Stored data
====

Lemma transition_ok_inv w next now w' :
  WorkItem_transition w next now = (w', Ok tt) →
  admissible w next ∧ wi_version w < u64_max ∧ wi_state w' = next ∧
  wi_version w' = wi_version w + 1 ∧
  wi_accepted_at w' = (if bool_decide (next = WorkItemState.Accepted)
                       then Some now else wi_accepted_at w).
Proof.
  intros E. pose proof (transition_spec w next now) as H. rewrite E in H.
  inversion H; subst; done.
Qed.

(** States whose only way in passes through acceptance. *)
Definition post_acceptance (s : WorkItemState) : bool :=
  match s with WorkItemState.Accepted | WorkItemState.Planned => true | _ => false end.

Lemma post_acceptance_back s s' :
  can_transition_to s s' = true → post_acceptance s' = true →
  s' ≠ WorkItemState.Accepted → post_acceptance s = true.
Proof. destruct s'; try done; by destruct s. Qed.

Lemma terminal_stuck s s' : is_terminal s = true → can_transition_to s s' = false.
Proof. by destruct s. Qed.

Definition life_invariant (w w' : WorkItem) : Prop :=
  wi_version w ≤ wi_version w' ∧
  (is_Some (wi_accepted_at w) → is_Some (wi_accepted_at w')) ∧
  (is_terminal (wi_state w) = true → wi_state w' = wi_state w) ∧
  (post_acceptance (wi_state w') = true → is_Some (wi_accepted_at w')).

Lemma life_invariant_step w0 w w' :
  life_invariant w0 w → life_step w w' → life_invariant w0 w'.
Proof.
  intros (Hv & Ha & Ht & Hp) [next now E|E].
  - apply transition_ok_inv in E as ([Hc _] & _ & <- & Hv' & Hacc).
    unfold life_invariant. rewrite Hacc. split_and!; [lia| | |].
    + case_bool_decide; [eauto|done].
    + intros Hterm. specialize (Ht Hterm). rewrite Ht in Hc.
      by rewrite terminal_stuck in Hc.
    + intros Hpost. case_bool_decide as Ea; [eauto|].
      apply Hp. by eapply post_acceptance_back.
  - injection E as _ Es Ev _ _ Ea. unfold life_invariant. by rewrite Es, Ev, Ea.
Qed.
(* ===== verification/Crypto.v ===== *)
(** Digests and signatures, [src/src/crypto.rs].

    SHA-256, hex, base64, RFC 8785 canonicalization and Ed25519 come from
    crates: [Hashing], [Canonical] and [Ed25519] are the parameters that stand
    for them, with the documented facts the sources rely on as fields. *)

From Stdlib Require Import ZArith Lia Ascii.
From stdpp Require Import base tactics option list strings countable numbers.
From S2P Require Import Prelude RustStr.

(** [byte.is_ascii_hexdigit() && !byte.is_ascii_uppercase()]. *)
Definition lower_hex (b : Z) : bool := is_ascii_hexdigit b && negb (is_ascii_uppercase b).

(** [sha2] and [hex]. *)
Class Hashing := {
  sha256 : list Z → list Z;
  hex_encode : list Z → string;
  hex_sha256_len m : len (hex_encode (sha256 m)) = 64;
  hex_sha256_lower m : forallb lower_hex (bytes (hex_encode (sha256 m))) = true
}.

Definition sha256_digest `{Hashing} (m : list Z) : string :=
  "sha256:" +:+ hex_encode (sha256 m).

Definition is_sha256_digest (value : string) : bool :=
  match strip_prefix "sha256:" value with
  | Some hex => (len hex =? 64) && forallb lower_hex (bytes hex)
  | None => false
  end.

(** [.map_err(|error| e(error))] on the result of a crate call, whose failure
    is its rendered text. *)
Definition map_err {A} (r : string + A) (e : string → Error) : res A :=
  match r with inr a => Ok a | inl error => Err (e error) end.

(** [serde_jcs::to_vec]: the canonical bytes or the text of the failure. *)
Class Canonical (T : Type) := { to_jcs : T → string + list Z }.

Definition canonical_json {T} `{Canonical T} (value : T) : res (list Z) :=
  map_err (to_jcs value) (λ error, Serialization [Disp error]).

(** [digest_canonical] of [src/src/application/promotion.rs]. *)
Definition digest_canonical {T} `{Hashing, Canonical T} (value : T) : res string :=
  bytes ← canonical_json value; Ok (sha256_digest bytes).

(** [ed25519_dalek] and [base64] (URL-safe, without padding). *)
Class Ed25519 := {
  SigningKey : Type;
  VerifyingKey : Type;
  Signature : Type;
  verifying_key_of : SigningKey → VerifyingKey;
  sign_bytes : SigningKey → list Z → Signature;
  signature_to_bytes : Signature → list Z;
  signature_from_slice : list Z → string + Signature;
  verify_bytes : VerifyingKey → list Z → Signature → bool;
  signing_key_from_bytes : list Z → SigningKey;
  base64_encode : list Z → string;
  base64_decode : string → string + list Z;
  seed_decoders : list (string → option (list Z));
  base64_round_trip m : base64_decode (base64_encode m) = inr m;
  signature_round_trip s : signature_from_slice (signature_to_bytes s) = inr s;
  verify_signed k m : verify_bytes (verifying_key_of k) m (sign_bytes k m) = true
}.

Record Ed25519Signer `{Ed25519} := mkSigner {
  signer_key_id : string;
  signer_key : SigningKey
}.

Fixpoint first_decoded (engines : list (string → option (list Z))) (seed : string)
  : option (list Z) :=
  match engines with
  | [] => None
  | decode :: engines =>
    match decode seed with Some d => Some d | None => first_decoded engines seed end
  end.

Definition decode_signing_seed `{Ed25519} (seed : string) : res (list Z) :=
  ok_or (first_decoded seed_decoders seed) (Crypto [Lit "invalid base64 signing seed"]).

Definition from_base64_seed `{Ed25519} (key_id seed : string) : res Ed25519Signer :=
  decoded ← decode_signing_seed seed;
  bail_if (negb (Nat.eqb (length decoded) 32))
    (Crypto [Lit "Ed25519 signing seed must be 32 bytes"]) ;;
  Ok (mkSigner _ key_id (signing_key_from_bytes decoded)).

Definition domain_separated_message (domain : string) (message : list Z) : list Z :=
  bytes domain ++ [0] ++ message.

Definition sign `{Ed25519} (s : Ed25519Signer) (message : list Z) : string :=
  base64_encode (signature_to_bytes (sign_bytes (signer_key s) message)).

Definition sign_domain `{Ed25519} (s : Ed25519Signer) (domain : string) (message : list Z)
  : string := sign s (domain_separated_message domain message).

Definition verify_signature `{Ed25519} (key : VerifyingKey) (message : list Z)
    (encoded : string) : res unit :=
  decoded ← map_err (base64_decode encoded)
    (λ error, Crypto [Lit "invalid signature encoding: "; Disp error]);
  signature ← map_err (signature_from_slice decoded)
    (λ error, Crypto [Lit "invalid signature: "; Disp error]);
  bail_if (negb (verify_bytes key message signature)) (Crypto [Lit "signature does not match"]).

Definition verify_domain_signature `{Ed25519} (key : VerifyingKey) (domain : string)
    (message : list Z) (encoded : string) : res unit :=
  verify_signature key (domain_separated_message domain message) encoded.

(** The text form of a verifying key: [VerifyingKey::as_bytes] and
    [VerifyingKey::from_bytes] of [ed25519_dalek]. *)
Class VerifyingKeyBytes `{Ed25519} := {
  verifying_key_to_bytes : VerifyingKey → list Z;
  verifying_key_from_bytes : list Z → string + VerifyingKey;
  verifying_key_length k : length (verifying_key_to_bytes k) = 32%nat;
  verifying_key_round_trip k : verifying_key_from_bytes (verifying_key_to_bytes k) = inr k
}.

Definition encode_verifying_key `{VerifyingKeyBytes} (key : VerifyingKey) : string :=
  base64_encode (verifying_key_to_bytes key).

Definition decode_verifying_key `{VerifyingKeyBytes} (encoded : string) : res VerifyingKey :=
  decoded ← map_err (base64_decode encoded)
    (λ error, Crypto [Lit "invalid verifying key: "; Disp error]);
  bail_if (negb (Nat.eqb (length decoded) 32))
    (Crypto [Lit "Ed25519 verifying key must be 32 bytes"]) ;;
  map_err (verifying_key_from_bytes decoded)
    (λ error, Crypto [Lit "invalid Ed25519 verifying key: "; Disp error]).

(** ** Facts *)

Lemma decode_encoded_key `{VerifyingKeyBytes} (key : VerifyingKey) :
  decode_verifying_key (encode_verifying_key key) = Ok key.
Proof.
  unfold decode_verifying_key, encode_verifying_key. rewrite base64_round_trip. simpl.
  rewrite verifying_key_length. simpl. by rewrite verifying_key_round_trip.
Qed.

Lemma sha256_digest_shape `{Hashing} m : is_sha256_digest (sha256_digest m) = true.
Proof.
  unfold is_sha256_digest, sha256_digest.
  rewrite (proj2 (strip_prefix_spec "sha256:" _ _) eq_refl).
  by rewrite hex_sha256_len, hex_sha256_lower.
Qed.

Lemma sign_verifies `{Ed25519} s domain message :
  verify_domain_signature (verifying_key_of (signer_key s)) domain message
    (sign_domain s domain message) = Ok tt.
Proof.
  unfold verify_domain_signature, verify_signature, sign_domain, sign.
  rewrite base64_round_trip; simpl. rewrite signature_round_trip; simpl.
  by rewrite verify_signed.
Qed.

Lemma canonical_json_not_panic {T} `{Canonical T} (v : T) : canonical_json v ≠ Panic.
Proof. unfold canonical_json. by destruct (to_jcs v). Qed.

Lemma digest_canonical_not_panic {T} `{Hashing, Canonical T} (v : T) :
  digest_canonical v ≠ Panic.
Proof. apply bind_not_panic; [apply canonical_json_not_panic|done]. Qed.

#[export] Hint Resolve canonical_json_not_panic digest_canonical_not_panic : no_panic.

Lemma digest_canonical_shape {T} `{Hashing, Canonical T} (v : T) d :
  digest_canonical v = Ok d → is_sha256_digest d = true.
Proof.
  unfold digest_canonical. rewrite bind_ok. intros (b & _ & [= <-]).
  apply sha256_digest_shape.
Qed.

(** ** Instances for concrete evaluations *)

(** A function of the documented shape: the digest of [m] is the sum of its
    bytes in binary. *)
Fixpoint hex_sum (fuel : nat) (z : Z) : string :=
  match fuel with
  | O => EmptyString
  | S fuel => String (if Z.odd z then "1"%char else "0"%char) (hex_sum fuel (z / 2))
  end.

Lemma hex_sum_len fuel z : len (hex_sum fuel z) = Z.of_nat fuel.
Proof.
  revert z. induction fuel as [|n IH]; intros z; [done|].
  specialize (IH (z / 2)). unfold len in *. simpl String.length. lia.
Qed.

Lemma hex_sum_lower fuel z : forallb lower_hex (bytes (hex_sum fuel z)) = true.
Proof.
  revert z. induction fuel as [|n IH]; intros z; simpl; [done|].
  rewrite IH. by destruct (Z.odd z).
Qed.

Definition sample_hashing : Hashing :=
  {| sha256 m := m; hex_encode m := hex_sum 64 (foldr Z.add 0 m);
     hex_sha256_len m := hex_sum_len 64 _; hex_sha256_lower m := hex_sum_lower 64 _ |}.

(** An injective text for byte lists, and a scheme whose signature is the
    number of bytes of the message. *)
Fixpoint pos_text (p : positive) : string :=
  match p with
  | xH => EmptyString
  | xO p => String "0"%char (pos_text p)
  | xI p => String "1"%char (pos_text p)
  end.

Fixpoint text_pos (s : string) : positive :=
  match s with
  | EmptyString => xH
  | String c s => if bool_decide (c = "0"%char) then xO (text_pos s) else xI (text_pos s)
  end.

Lemma text_pos_text p : text_pos (pos_text p) = p.
Proof. induction p as [p IH|p IH|]; simpl; by rewrite ?IH. Qed.

Definition text_decode (s : string) : string + list Z :=
  match countable.decode (text_pos s) with Some m => inr m | None => inl "invalid" end.

Lemma text_round_trip (m : list Z) : text_decode (pos_text (encode m)) = inr m.
Proof. unfold text_decode. by rewrite text_pos_text, decode_encode. Qed.

Definition sample_ed25519 : Ed25519 :=
  {| SigningKey := unit; VerifyingKey := unit; Signature := list Z;
     verifying_key_of k := k; sign_bytes _ m := [Z.of_nat (length m)]; signature_to_bytes s := s;
     signature_from_slice b := inr b; verify_bytes _ m s := bool_decide (s = [Z.of_nat (length m)]);
     signing_key_from_bytes _ := tt;
     base64_encode m := pos_text (encode m); base64_decode := text_decode;
     seed_decoders := [];
     base64_round_trip := text_round_trip; signature_round_trip _ := eq_refl;
     verify_signed _ m := bool_decide_eq_true_2 ([Z.of_nat (length m)] = _) eq_refl |}.

(** ** Theorems *)

(** Domain separation is unambiguous: for protocol domains without a NUL
    byte, equal separated messages come from equal domains and equal messages,
    so a signature made for one protocol message cannot be read as another. *)
Lemma domain_separation_injective d d' m m' :
  0 ∉ bytes d → 0 ∉ bytes d' →
  domain_separated_message d m = domain_separated_message d' m' → d = d' ∧ m = m'.
Proof.
  unfold domain_separated_message. intros Hd Hd' E.
  enough (bytes d = bytes d' ∧ m = m') as [? ?] by (split; [by apply bytes_inj|done]).
  revert Hd Hd' E. generalize (bytes d) (bytes d'). intros l.
  induction l as [|x l IH]; intros [|y k] Hd Hd' E; simpl in E; simplify_eq/=.
  - done.
  - rewrite elem_of_cons in Hd'. naive_solver.
  - rewrite elem_of_cons in Hd. naive_solver.
  - rewrite not_elem_of_cons in Hd, Hd'.
    destruct (IH k) as [-> ->]; naive_solver.
Qed.
Record ApprovalBinding := mkApprovalBinding {
  ab_work_item_id : WorkItemId;
  ab_attempt_id : option AttemptId;
  ab_work_order_digest : option string;
  ab_candidate_sha : option string;
  ab_decision_type : ApprovalType;
  ab_risk_digest : string;
  ab_policy_digest : string;
  ab_evidence_digest : option string
}.

#[global] Instance ApprovalBinding_eq_dec : EqDecision ApprovalBinding.
Proof. solve_decision. Defined.

Record ApprovalDecisionRecord := mkApprovalDecisionRecord {
  ad_decision : ApprovalDecision;
  ad_approver_subject : string;
  ad_approver_role : string;
  ad_reason : option string;
  ad_decided_at : DateTime
}.

Record ApprovalRequest := mkApprovalRequest {
  ar_id : ApprovalId;
  ar_binding : ApprovalBinding;
  ar_owner : string;
  ar_one_sentence_request : string;
  ar_rationale : string;
  ar_consequence_on_approve : string;
  ar_consequence_on_reject : string;
  ar_consequence_on_timeout : string;
  ar_issued_at : DateTime;
  ar_expires_at : DateTime;
  ar_decision : option ApprovalDecisionRecord
}.

Definition set_ar_decision (r : ApprovalRequest) (d : ApprovalDecisionRecord) : ApprovalRequest :=
  let 'mkApprovalRequest id b o s ra ca cr ct ia ea _ := r in
  mkApprovalRequest id b o s ra ca cr ct ia ea (Some d).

====

■ THE TASK:
Beginning with the first line of the entries, repeat each line exactly until you have reproduced the one containing "intros E. pose", and add nothing further.

■ COMPLETED EXERCISE:
Lemma transition_ok_inv w next now w' :
  WorkItem_transition w next now = (w', Ok tt) →
  admissible w next ∧ wi_version w < u64_max ∧ wi_state w' = next ∧
  wi_version w' = wi_version w + 1 ∧
  wi_accepted_at w' = (if bool_decide (next = WorkItemState.Accepted)
                       then Some now else wi_accepted_at w).
Proof.
  intros E. pose proof (transition_spec w next now) as H. rewrite E in H.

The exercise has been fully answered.